▶ [Stored data]
^^^^^^^^
(** * VIIRS NOAA enterprise EDR reader: a shallow embedding of
      [satpy/readers/viirs_edr.py] and the properties of its file handlers. *)

From Stdlib Require Import ZArith Lia Ascii String List Bool.
From stdpp Require Import base option list gmap strings.

Local Open Scope Z_scope.
Local Open Scope string_scope.

(** ** Python exceptions and fallible computations *)

Inductive exn : Type :=
  | KeyError (key : string)
  | IndexError
  | TypeError
  | ValueError
  | AxisError.

Inductive result (A : Type) : Type :=
  | Ok (a : A)
  | Raise (e : exn).
Arguments Ok {A} a.
Arguments Raise {A} e.

#[export] Instance result_ret : MRet result := fun _ a => Ok a.
#[export] Instance result_bind : MBind result := fun _ _ f m =>
  match m with
  | Ok a => f a
  | Raise e => Raise e
  end.

#[export] Instance result_fmap : FMap result := fun _ _ f m =>
  match m with
  | Ok a => Ok (f a)
  | Raise e => Raise e
  end.

Definition of_option {A} (o : option A) (e : exn) : result A :=
  match o with
  | Some a => Ok a
  | None => Raise e
  end.

(** ** Strings: the pieces of Python's [str] the reader uses *)

Module PyStr.

Definition upper_char (c : ascii) : ascii :=
  let n := nat_of_ascii c in
  if ((97 <=? n) && (n <=? 122))%nat then ascii_of_nat (n - 32) else c.

Definition lower_char (c : ascii) : ascii :=
  let n := nat_of_ascii c in
  if ((65 <=? n) && (n <=? 90))%nat then ascii_of_nat (n + 32) else c.

Fixpoint map_chars (f : ascii -> ascii) (s : string) : string :=
  match s with
  | EmptyString => EmptyString
  | String c s' => String (f c) (map_chars f s')
  end.

(** [s.upper()] and [s.lower()], on ASCII text. *)
Definition upper : string -> string := map_chars upper_char.
Definition lower : string -> string := map_chars lower_char.

(** [sub in s] *)
Fixpoint contains (sub s : string) : bool :=
  String.prefix sub s ||
  match s with
  | EmptyString => false
  | String _ s' => contains sub s'
  end.

(** [s.split(c)] for a one-character separator: every occurrence of the
    separator cuts, so consecutive separators give empty pieces. *)
Fixpoint split_on (c : ascii) (s : string) : list string :=
  match s with
  | EmptyString => [EmptyString]
  | String a s' =>
      if Ascii.eqb a c then EmptyString :: split_on c s'
      else match split_on c s' with
           | [] => [String a EmptyString]
           | w :: ws => String a w :: ws
           end
  end.

Definition newline : string := String (ascii_of_nat 10) EmptyString.

(** [sep.join(pieces)] *)
Fixpoint join (sep : string) (pieces : list string) : string :=
  match pieces with
  | [] => EmptyString
  | [w] => w
  | w :: ws => w +:+ sep +:+ join sep ws
  end.

End PyStr.

(** ** Arrays: a shape and the elements in row-major order *)

Record ndarray (A : Type) : Type := NdArray {
  shape : list nat;
  flat : list A
}.
Arguments NdArray {A} shape flat.
Arguments shape {A} n.
Arguments flat {A} n.

Module Nd.
Section Ops.
Context {A B : Type}.

Definition ndim (a : ndarray A) : nat := length (shape a).

Definition size (s : list nat) : nat := foldr Nat.mul 1%nat s.

(** The invariant of an array: as many elements as the shape says. *)
Definition wf (a : ndarray A) : Prop := length (flat a) = size (shape a).

Definition map (f : A -> B) (a : ndarray A) : ndarray B :=
  NdArray (shape a) (List.map f (flat a)).

(** Element [i, j] of a two-dimensional array. *)
Definition at2 (a : ndarray A) (i j : nat) : option A :=
  match shape a with
  | [r; c] => if decide (i < r ∧ j < c)%nat then flat a !! (i * c + j)%nat else None
  | _ => None
  end.

(** Cut a list into blocks of [n] elements. *)
Fixpoint blocks (k n : nat) (l : list A) : list (list A) :=
  match k with
  | O => []
  | S k' => take n l :: blocks k' n (drop n l)
  end.

(** [a.repeat(n, axis=ax)]: along axis [ax] every index is repeated [n]
    times, that is, every block of the trailing axes is. *)
Definition repeat (n ax : nat) (a : ndarray A) : result (ndarray A) :=
  match shape a !! ax with
  | None => Raise AxisError
  | Some d =>
      let inner := size (drop (S ax) (shape a)) in
      let outer := size (take (S ax) (shape a)) in
      Ok (NdArray (<[ax := (d * n)%nat]> (shape a))
            (concat (List.map (fun blk => concat (replicate n blk))
                              (blocks outer inner (flat a)))))
  end.

(** The elements of [b] as seen after broadcasting [b] to the shape [s]:
    [bs] is the shape of [b], aligned to the right of [s]; an axis of
    [b] must have the length of the axis of [s] or length one. *)
Fixpoint broadcast_flat (s bs : list nat) (l : list A) : option (list A) :=
  match s with
  | [] => match bs with [] => Some l | _ => None end
  | d :: s' =>
      if decide (length bs ≤ length s')%nat then
        r ← broadcast_flat s' bs l; Some (concat (replicate d r))
      else
        match bs with
        | [] => None
        | e :: bs' =>
            if decide (e = d) then
              rs ← mapM (broadcast_flat s' bs') (blocks d (size bs') l);
              Some (concat rs)
            else if decide (e = 1%nat) then
              r ← broadcast_flat s' bs' l; Some (concat (replicate d r))
            else None
        end
  end.

Definition broadcast_to (s : list nat) (b : ndarray A) : option (list A) :=
  broadcast_flat s (shape b) (flat b).

End Ops.
End Nd.

(** ** Values of metadata dictionaries *)

(** Array elements are values of a numeric type [T] that comes with the
    operations the reader asks of the array library. *)
Class ArrayOps (T : Type) : Type := {
  num_le : T -> T -> bool;        (* elementwise [<=] *)
  num_mul : T -> T -> T;          (* elementwise [*] *)
  num_add : T -> T -> T;          (* elementwise [+] *)
  num_nan : T;                    (* the fill value of [where] *)
  num_hundred : T;                (* the literal [100.0] *)
  num_of_Z : Z -> T;              (* a Python int used as a number *)
  num_as_int : T -> option Z      (* the value of an element of integer type *)
}.

Section Reader.

Context {T : Type} `{ArrayOps T}.

#[warnings="-register-all"]
Inductive pyval : Type :=
  | PNone
  | PBool (b : bool)
  | PInt (z : Z)
  | PNum (x : T)
  | PStr (s : string)
  | PTuple (l : list pyval)
  | PList (l : list pyval).

(** [v == s] for a string literal [s]. *)
Definition is_str (v : pyval) (s : string) : bool :=
  match v with
  | PStr s' => String.eqb s' s
  | _ => false
  end.

(** [v in (s1, s2, ...)] for string literals. *)
Definition str_in (v : pyval) (l : list string) : bool :=
  existsb (is_str v) l.

Definition is_none (v : pyval) : bool :=
  match v with
  | PNone => true
  | _ => false
  end.

(** [d.get(k)]: [None] when the key is missing. *)
Definition dict_get (d : gmap string pyval) (k : string) : pyval :=
  default PNone (d !! k).

(** [d[k]] *)
Definition dict_item (d : gmap string pyval) (k : string) : result pyval :=
  of_option (d !! k) (KeyError k).

(** [v[i]] used as a number, as in [valid_range[0] <= data_arr]. *)
Definition item_num (v : pyval) (i : nat) : result T :=
  match v with
  | PTuple l | PList l =>
      match l !! i with
      | None => Raise IndexError
      | Some (PNum x) => Ok x
      | Some (PInt z) => Ok (num_of_Z z)
      | Some (PBool b) => Ok (num_of_Z (Z.b2z b))
      | Some _ => Raise TypeError
      end
  | _ => Raise TypeError
  end.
^^^^^^^^
▶ [WHAT YOU NEED TO DO] Report, from the entries above, each line where "take" is found.

▶ [TASK RESULT]
  | S k' => take n l :: blocks k' n (drop n l)
      let outer := size (take (S ax) (shape a)) in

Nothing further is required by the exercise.